Saved data entries:

★ ★ ★ ★ ★

Lemma grows_setKey region k k' o :
  getKey region o = Some k -> killsWithin k k' -> grows o (setKey region k' o).
Proof.
  intros Hk Hw r k0 H0. rewrite getKey_setKey.
  destruct (String.eqb region r) eqn:E.
  - apply String.eqb_eq in E. subst r. exists k'. split; [reflexivity |]. congruence.
  - exists k0. split; [exact H0 | apply killsWithin_refl].
Qed.

Lemma pushInstance_ok region id o k :
  getKey region o = Some k ->
  exists o',
    pushInstance region id o = JS.Ok o'
    /\ grows o o'
    /\ exists k', getKey region o' = Some k' /\ In id (kill_instances k').
Proof.
  intros Hk. unfold pushInstance. rewrite Hk. eexists. split; [reflexivity |]. split.
  - apply (grows_setKey region k); [exact Hk |].
    split; cbn [kill_instances kill_requests];
      [apply incl_appl | ]; apply incl_refl.
  - eexists. rewrite getKey_setKey, String.eqb_refl. split; [reflexivity |].
    cbn [kill_instances]. apply in_or_app. right. now left.
Qed.

Lemma pushRequest_ok region id o k :
  getKey region o = Some k ->
  exists o',
    pushRequest region id o = JS.Ok o'
    /\ grows o o'
    /\ exists k', getKey region o' = Some k' /\ In id (kill_requests k').
Proof.
  intros Hk. unfold pushRequest. rewrite Hk. eexists. split; [reflexivity |]. split.
  - apply (grows_setKey region k); [exact Hk |].
    split; cbn [kill_instances kill_requests];
      [| apply incl_appl]; apply incl_refl.
  - eexists. rewrite getKey_setKey, String.eqb_refl. split; [reflexivity |].
    cbn [kill_requests]. apply in_or_app. right. now left.
Qed.

Section PushLoop.

Context {A : Type}.
Variable selected : A -> bool.
Variables regionOf idOf : A -> string.
Variable push : string -> string -> object Kills -> JS.result (object Kills).
Variable field : Kills -> list string.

★ ★ ★ ★ ★

TASK DETAILS: Could you repeat exactly the lines above from the line with "id (kill_instances k')." up to and including the line with "id (kill_requests k').", and only those?

RESULT OF THE EXERCISE:
    /\ exists k', getKey region o' = Some k' /\ In id (kill_instances k').
Proof.
  intros Hk. unfold pushInstance. rewrite Hk. eexists. split; [reflexivity |]. split.
  - apply (grows_setKey region k); [exact Hk |].
    split; cbn [kill_instances kill_requests];
      [apply incl_appl | ]; apply incl_refl.
  - eexists. rewrite getKey_setKey, String.eqb_refl. split; [reflexivity |].
    cbn [kill_instances]. apply in_or_app. right. now left.
Qed.

Lemma pushRequest_ok region id o k :
  getKey region o = Some k ->
  exists o',
    pushRequest region id o = JS.Ok o'
    /\ grows o o'
    /\ exists k', getKey region o' = Some k' /\ In id (kill_requests k').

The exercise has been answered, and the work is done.